The TORQUE web server implements the algorithms in (7) for querying protein sets across species. It combines three approaches: a dynamic programming method utilizing color coding, integer linear programming and a fast heuristic based on shortest paths. TORQUE automatically selects the best method to apply at each stage and outputs the highest scoring match. Scores are based on the underlying network structure, on interaction confidence values and on sequence similarities between matching proteins. The matching process is flexible, allowing a few insertions and deletions if needed. The server currently supports queries of size 4–25 (Figure 1).

Input
The input for TORQUE consists of:

  1. a query set of proteins in species A;
  2. their protein sequences;
  3. a PPI network for species B;
  4. the sequences of the network proteins.

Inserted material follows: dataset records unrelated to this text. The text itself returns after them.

(** ** A value as text *)
Fixpoint span_digits (l : list ascii) : list ascii * list ascii :=
  match l with
  | c :: l' => if between "0" "9" c then let '(a, b) := span_digits l' in (c :: a, b) else ([], l)
  | [] => ([], [])
  end.
Definition dquote : ascii := "034"%char.
(** The pattern on one line, its two groups: blanks, stop, blanks, the equals sign and
    blanks; then digits in double quotes, and only blanks after them. *)
Definition quotedStop (line : string) : option (list ascii * list ascii) :=
  let '(b1, l) := span_blank (chars line) in
  match strip (chars "stop") l with
  | None => None
  | Some l =>
      let '(b2, l) := span_blank l in
      match strip ["="%char] l with
      | None => None
      | Some l =>
          let '(b3, l) := span_blank l in
          match strip [dquote] l with
          | None => None
          | Some l =>
              let '(d, l) := span_digits l in
              match strip [dquote] l with
              | None => None
              | Some l => if negb (bool_decide (d = [])) && forallb blank_char l then Some (b1 ++ chars "stop" ++ b2 ++ "="%char :: b3, d) else None
              end
          end
      end
  end.
Definition numericStop_line (line : string) : string :=
  match quotedStop line with Some (g1, g2) => of_chars (g1 ++ g2) | None => line end.
Definition numericStop (raw : string) : string := Join (map numericStop_line (Split raw nl)) newline.
Section Marshal.
(** [toml.Encode] of a configuration, and of a table with the channels. *)
Variable (Encode : Config -> string) (EncodeChannels : list Channel -> string).
Definition Marshal (cfg : Config) : string := numericStop (Encode cfg).
Definition MarshalChannels (chans : list Channel) : string := numericStop (EncodeChannels chans).
End Marshal.
Example numeric_ex :
  let q d := of_chars (dquote :: chars d ++ [dquote]) in
  let line k v := String.append k (String.append " = " v) in
  numericStop (Join ["[[channel]]"; line "  stop" (q "140"); line "  stop" (q "auto"); line "stop" (String.append (q "0") "  "); line "stopped" (q "1"); line "stop" (q ""); ""] newline)
  = Join ["[[channel]]"; line "  stop" "140"; line "  stop" (q "auto"); line "stop" "0"; line "stopped" (q "1"); line "stop" (q ""); ""] newline.
Proof. by vm_compute. Qed.

(** What the code relies on of the TOML library: a value is encoded line by line, a stop of
    digits is a quoted string in a line of its own, and the lines, with these digits bare
    and after any comment, decode - if they decode - to a document that holds the value. *)
Inductive eline := Plain (line : string) | StopLine (indent : string) (d : string).
Definition eline_ok (e : eline) : Prop :=
  match e with
  | Plain line => one_line line /\ quotedStop line = None
  | StopLine indent d => Forall (fun c => blank_char c = true) (chars indent) /\ digits d = true
  end.
Definition quoted_line (e : eline) : string :=
  match e with Plain line => line | StopLine indent d => of_chars (chars indent ++ chars "stop = " ++ dquote :: chars d ++ [dquote]) end.
Definition bare_line (e : eline) : string :=
  match e with Plain line => line | StopLine indent d => of_chars (chars indent ++ chars "stop = " ++ chars d) end.
Definition comment_line (line : string) : Prop := one_line line /\ (line = "" \/ HasPrefix line "#" = true).
#[export] Instance comment_line_dec line : Decision (comment_line line).
Proof. unfold comment_line, one_line. apply _. Defined.
Class Encoder {Prim A : Type} (Decode : string -> string + Doc Prim) (holds : Doc Prim -> A -> Prop) (enc : A -> string) := {
  enc_layout : A -> list eline;
  enc_text : forall a, enc a = Join (map quoted_line (enc_layout a)) newline;
  enc_lines : forall a, enc_layout a <> [] /\ Forall eline_ok (enc_layout a);
  enc_decode : forall a head d, Forall comment_line head ->
    Decode (Join (head ++ map bare_line (enc_layout a)) newline) = inr d -> holds d a }.

Lemma span_digits_app a b : Forall (fun c => between "0" "9" c = true) a -> match b with [] => True | c :: _ => between "0" "9" c = false end ->
  span_digits (a ++ b) = (a, b).
Proof.
  intros Ha Hb. induction Ha as [|c a Hc _ IH]; cbn; [|by rewrite Hc, IH]. destruct b as [|c b]; [done|]. cbn. by rewrite Hb.
Qed.
Lemma digits_chars d : digits d = true -> chars d <> [] /\ Forall (fun c => between "0" "9" c = true) (chars d).
Proof.
  unfold digits. intros [H1 H2]%andb_true_iff. split; [by destruct d|]. rewrite forallb_forall in H2. apply Forall_forall. intros c Hc. by apply H2, list_elem_of_In.
Qed.
Lemma digit_plain c : between "0" "9" c = true -> c <> nl /\ blank_char c = false.
Proof. destruct c as [[] [] [] [] [] [] [] []]; by vm_compute. Qed.
Lemma blank_plain c : blank_char c = true -> c <> nl.
Proof. by intros H ->. Qed.
Lemma quotedStop_line indent d : eline_ok (StopLine indent d) ->
  quotedStop (quoted_line (StopLine indent d)) = Some (chars indent ++ chars "stop = ", chars d).
Proof.
  intros [Hi Hd]. apply digits_chars in Hd as [Hn Hd]. unfold quotedStop, quoted_line. rewrite chars_of_chars, span_app by done.
  revert Hn Hd. generalize (chars d) as ds. intros ds Hn Hd. cbn -[span_digits bool_decide]. rewrite span_digits_app by done. cbn -[bool_decide].
  by rewrite bool_decide_false.
Qed.
Lemma quoted_one_line e : eline_ok e -> one_line (quoted_line e).
Proof.
  destruct e as [line|indent d]; [by intros [? _]|]. intros [Hi Hd]. apply digits_chars in Hd as [_ Hd]. unfold one_line, quoted_line. rewrite chars_of_chars.
  apply Forall_app. split; [eapply Forall_impl; [exact Hi|apply blank_plain]|]. apply Forall_app. split; [by repeat constructor|].
  constructor; [done|]. apply Forall_app. split; [|by repeat constructor]. eapply Forall_impl; [exact Hd|]. intros c Hc. by apply digit_plain.
Qed.
Lemma numericStop_lines l : l <> [] -> Forall eline_ok l -> numericStop (Join (map quoted_line l) newline) = Join (map bare_line l) newline.
Proof.
  intros Hn Hl. unfold numericStop. change newline with (String nl EmptyString) at 1. rewrite Split_Join.
  - rewrite map_map. f_equal. apply map_ext_Forall. eapply Forall_impl; [exact Hl|]. intros [line|indent d] He; unfold numericStop_line.
    + cbn [quoted_line bare_line]. by destruct He as [_ ->].
    + rewrite quotedStop_line by done. cbn [bare_line]. by rewrite <- app_assoc.
  - by destruct l.
  - apply Forall_map. eapply Forall_impl; [exact Hl|]. apply quoted_one_line.
Qed.
Lemma head_text head lines : lines <> [] -> String.append (Join (head ++ [""]) newline) (Join lines newline) = Join (head ++ lines) newline.
Proof. intros Hl. destruct head as [|h head]; [done|]. rewrite !Join_app by done. cbn [Join String.concat]. by rewrite <- !append_assoc, append_nil_r. Qed.
(** What the program writes after a comment decodes, if it does, to what it meant. *)
Lemma encoded_decode {Prim A : Type} (Decode : string -> string + Doc Prim) (holds : Doc Prim -> A -> Prop) (enc : A -> string) `{!Encoder Decode holds enc} a head d :
  Forall comment_line head -> Decode (String.append (Join (head ++ [""]) newline) (numericStop (enc a))) = inr d -> holds d a.
Proof.
  intros Hh Hd. destruct (enc_lines a) as [Hn Hl]. rewrite (enc_text (enc := enc) a), numericStop_lines in Hd by done.
  rewrite head_text in Hd by by destruct (enc_layout a). by eapply enc_decode.
Qed.

Definition ValidPresetName (name : string) : bool := presetRe name.
Definition preset_path (dir name : string) : string := JoinPath [dir; String.append name ".toml"].

Section Config_files.
Context {W : Type} {Fs : Files W} {Prim : Type} `{!Toml Prim} {U : Url}.
(** The log directory's variable, [toml.Decode], [MarshalChannels]. *)
Variable (env : string) (Decode : string -> string + Doc Prim) (MarshalChannels : list Channel -> string).
Local Abbreviation Parse := (Parse env Decode).
Local Abbreviation ParseChannels := (ParseChannels env Decode).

All inputs are in simple text format:

  • the query set can be entered directly as a comma-delimited or whitespace-delimited list.
  • Protein sequences are given in the standard FASTA format.
  • The PPI network is given as a text file, where each row represents an interaction and contains the IDs of the interacting pair and a confidence value for it in the range [0, 1].

It is possible to use a single FASTA file (input 2) for many queries, if it contains the sequences for all proteins in all queries. When the query field is left blank, TORQUE will use all the proteins in input 2 as the query. If input 1 contains Uniprot protein IDs (www.uniprot.org), their sequences need not be entered in input 2; instead, TORQUE automatically retrieves them from the Uniprot database. For several target species, the user need not provide inputs 3 and 4. Currently, the server supports this option for the three target species Saccharomyces cerevisiae, Drosophila melanogaster and Homo sapiens. The user can indicate one of these target species instead of providing inputs 3 and 4. Details on how these networks were constructed can be found in (7).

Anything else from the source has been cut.